In this second extract from the ‘How to be a great Screen printer’ e-book produced by MacDermid Autotype, Professor Steven Abbott looked at some of the more complex printing faults that can occur and their root causes.


Ink slump is the common term used to describe the fact that a printed drop, or line/track of ink starts off at a certain height/width ratio then “slumps” to give a wider line with less height. As a screen printer this can affect the colour balance of a four colour print, or worse, change the functionality of a printed electronics circuit.


Right at the start we need to kill off a common myth about ink slump. As far as screen printing goes, it has nothing to do with gravity. Our dots and lines are far too small to be affected by gravity and your prints will slump just as much upside down.


So if ink slump has nothing to do with gravity, what is the cause?


It is simply the tendency of your ink to wet the substrate. If you put a drop of water onto the substrate it might do a variety of things. At one end of the scale, if the substrate is Teflon then the drop will just sit there with no slump (A). However, if the substrate is a very clean glass, then the water spreads out, driven by surface tension, until the drop has become very thin (S). When printing a functional ink onto a typical polymer substrate the slump will be somewhere in-between.


 


 The angle the drop makes to the substrate at any time is the ‘contact angle’. You start with an ‘initial contact angle’ and end up with the ‘equilibrium contact angle’. A typical drop of water on glass might start with a 60° angle then slowly slump down to 0°.  

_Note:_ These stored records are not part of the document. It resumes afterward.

(* ===== verification/Functional.v ===== *)
(** * Functional accesses against packets and blocks in flight

    [Packet::checkFunctional] of [src/gem5-pard/src/mem/packet.cc]: a functional
    request looks at a value held somewhere on its way, reads what it can from
    it or updates it, and says whether it is done.  A read may collect its bytes
    in pieces; [bytesValidStart] and [bytesValidEnd] delimit those it has. *)

From S2P Require Import Prelude BaseLib Packet.
Local Open Scope Z_scope.

(** ** Operations *)

(** [memcpy(dst + doff, src + soff, n)]. *)
Definition memcpy (dst : list Z) (doff : Z) (src : list Z) (soff n : Z) : result (list Z) :=
  if decide (0 ≤ n ∧ 0 ≤ doff ∧ doff + n ≤ Z.of_nat (length dst) ∧ 0 ≤ soff ∧ soff + n ≤ Z.of_nat (length src))
  then Ok (splice dst (Z.to_nat doff) (slice src (Z.to_nat soff) (Z.to_nat n))) else Err OutOfBounds.

(** Where the bytes of a partial overlap go: the new window and the copies, each
    an offset in the packet, an offset in the value and a length. *)
Definition extend_window (bvs bve func_offset val_offset overlap_size : Z) : result (Z * Z * list (Z * Z * Z)) :=
  if (bvs =? 0) && (bve =? 0)
  then Ok (wrap 16 func_offset, wrap 16 (func_offset + overlap_size), [(func_offset, val_offset, overlap_size)])
  else
    let a := func_offset - bvs in
    let b := (func_offset + overlap_size) - bve in
    let c := func_offset - bve in
    let d := (func_offset + overlap_size) - bvs in
    let tail := (func_offset + overlap_size) - bve in
    if (0 <=? a) && (b <=? 0) then Ok (bvs, bve, [(func_offset, val_offset, 0)])
    else if (a <? 0) && (0 <=? d) && (b <=? 0) then Ok (wrap 16 func_offset, bve, [(func_offset, val_offset, bvs - func_offset)])
    else if (0 <? b) && (c <=? 0) && (0 <=? a) then Ok (bvs, wrap 16 (bve + tail), [(bve, val_offset + (bve - func_offset), tail)])
    else if (a <? 0) && (0 <? b) then
      Ok (wrap 16 func_offset, wrap 16 (bve + tail),
          [(func_offset, val_offset, bvs - func_offset); (bve, val_offset + (bve - func_offset), tail)])
    else if ((0 <? c) && (0 <? b)) || ((a <? 0) && (d <? 0)) then Err PanicCalled
    else Ok (bvs, bve, [(func_offset, val_offset, overlap_size)]).

(** The overlap of a request with a value that does not contain it: the offsets
    in the packet and in the value, and the number of bytes, as the code
    computes them. *)
Definition partial_overlap (func_start func_end val_start val_end size : Z) : result (Z * Z * Z) :=
  if (val_start <? func_start) && (val_end <=? func_end) then
    Ok (0, swrap 32 (func_start - val_start), swrap 32 (val_end - func_start))
  else if (func_start <=? val_start) && (func_end <? val_end) then
    Ok (swrap 32 (val_start - func_start), 0, swrap 32 (func_end - val_start))
  else if (func_start <=? val_start) && (val_end <=? func_end) then
    Ok (swrap 32 (val_start - func_start), 0, size)
  else Err PanicCalled.

(** The partial read. *)
Definition partial_read (p : Packet) (func_start func_end val_start val_end size : Z) (data : list Z) : result (Packet * bool) :=
  '(fo, vo, os) ← partial_overlap func_start func_end val_start val_end size;
  '(bvs, bve, copies) ← extend_window (pkt_bytesValidStart p) (pkt_bytesValidEnd p) fo vo os;
  psize ← getSize p;
  assertb (bve <=? psize) ;;
  bytes ← getPtr p;
  bytes ← foldM (λ dst '(doff, soff, n), memcpy dst doff data soff n) bytes copies;
  let p := p <| pkt_bytesValidStart := bvs |> <| pkt_bytesValidEnd := bve |> <| pkt_data := Some bytes |> in
  Ok (p, (bvs =? 0) && (bve =? psize)).

(** [checkFunctional(obj, addr, is_secure, size, data)]: the packet, the value
    and whether the request is done; printing only writes to the output. *)
Definition checkFunctional (p : Packet) (addr : Z) (is_secure : bool) (size : Z) (data : option (list Z))
  : result (Packet * option (list Z) * bool) :=
  func_start ← getAddr p;
  psize ← getSize p;
  let func_end := wrap 64 (func_start + psize - 1) in
  let val_start := addr in
  let val_end := wrap 64 (val_start + size - 1) in
  if negb (eqb is_secure (pkt_isSecure p)) || (val_end <? func_start) || (func_end <? val_start) then Ok (p, data, false)
  else if pkt_isPrint p then Ok (p, data, false)
  else
    match data with
    | None => Ok (p, data, false)
    | Some bytes =>
        let offset := swrap 32 (func_start - val_start) in
        if pkt_isRead p then
          if (val_start <=? func_start) && (func_end <=? val_end) then
            p ← Packet_allocate p;
            mine ← getPtr p;
            mine ← memcpy mine 0 bytes offset psize;
            Ok (p <| pkt_data := Some mine |>, data, true)
          else '(p, done) ← partial_read p func_start func_end val_start val_end size bytes; Ok (p, data, done)
        else if pkt_isWrite p then
          mine ← getPtr p;
          bytes ← (if 0 <=? offset then memcpy bytes offset mine 0 (Z.min func_end val_end - func_start + 1)
                   else memcpy bytes 0 mine (- offset) (Z.min func_end val_end - val_start + 1));
          Ok (p, Some bytes, false)
        else Err PanicCalled
    end.

(** [checkFunctional(other)]: the request, the packet in flight and whether the
    request is done. *)
Definition checkFunctional_pkt (p other : Packet) : result (Packet * Packet * bool) :=
  data ← (if pkt_hasData other then bytes ← getPtr other; Ok (Some bytes) else Ok None);
  addr ← getAddr other;
  is_secure ← isSecure other;
  size ← getSize other;
  '(p, data, found) ← checkFunctional p addr is_secure size data;
  Ok (p, match data with Some bytes => other <| pkt_data := Some bytes |> | None => other end, found).

(** The loops over packets in flight, which stop at the first that satisfies the
    request. *)
Fixpoint checkFunctional_list (p : Packet) (l : list Packet) : result (Packet * list Packet * bool) :=
  match l with
  | [] => Ok (p, [], false)
  | q :: l' =>
      '(p, q, found) ← checkFunctional_pkt p q;
      if found : bool then Ok (p, q :: l', true)
      else '(p, l', found) ← checkFunctional_list p l'; Ok (p, q :: l', found)
  end.

(** ** Copies *)

(** Bytes by a signed index. *)
Abbreviation byte l i := ((l : list Z) !!! Z.to_nat i) (only parsing).

Lemma memcpy_spec dst doff src soff n :
  0 ≤ n → 0 ≤ doff → doff + n ≤ Z.of_nat (length dst) → 0 ≤ soff → soff + n ≤ Z.of_nat (length src) →
  ∃ l, memcpy dst doff src soff n = Ok l ∧ length l = length dst ∧
    ∀ i, 0 ≤ i < Z.of_nat (length dst) → byte l i = if decide (doff ≤ i < doff + n) then byte src (soff + (i - doff)) else byte dst i.
Proof.
  intros H1 H2 H3 H4 H5. unfold memcpy. rewrite decide_True by lia. eexists. split; [reflexivity|].
  assert (Hs : length (slice src (Z.to_nat soff) (Z.to_nat n)) = Z.to_nat n) by (apply length_slice; lia).
  split; [apply length_splice; lia|]. intros i Hi. rewrite splice_lookup_total by lia. rewrite Hs.
  destruct (decide (doff ≤ i < doff + n)).
  - rewrite decide_True by lia. unfold slice. rewrite !list_lookup_total_alt, lookup_take_lt, lookup_drop by lia. do 2 f_equal. lia.
  - by rewrite decide_False by lia.
Qed.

 The theory of spreading (often called Tanner theory) is so complex that it needs a computer model to work out what happens, but the basic (and approximate) rule is straightforward and can be summarised in the table below:










































Parameter



Effect of a high value



Surface tension



Fast spreading



Initial contact angle or ink thickness



Fast spreading



Equilibrium contact angle



Slow (or no) spreading



Viscosity



Slow spreading



Viscoelasticity (‘tackiness’)



No effect



Porosity of the substrate



Slow spreading



Evaporation



Slow spreading



Freezing the substrate



Slow spreading



The effect of time is amazing. If it takes 1 second for a drop to grow to a certain diameter, it will take over 1,000 seconds to grow to twice that diameter! This is because as the drop grows, the contact angle decreases and the spreading speed decreases even faster.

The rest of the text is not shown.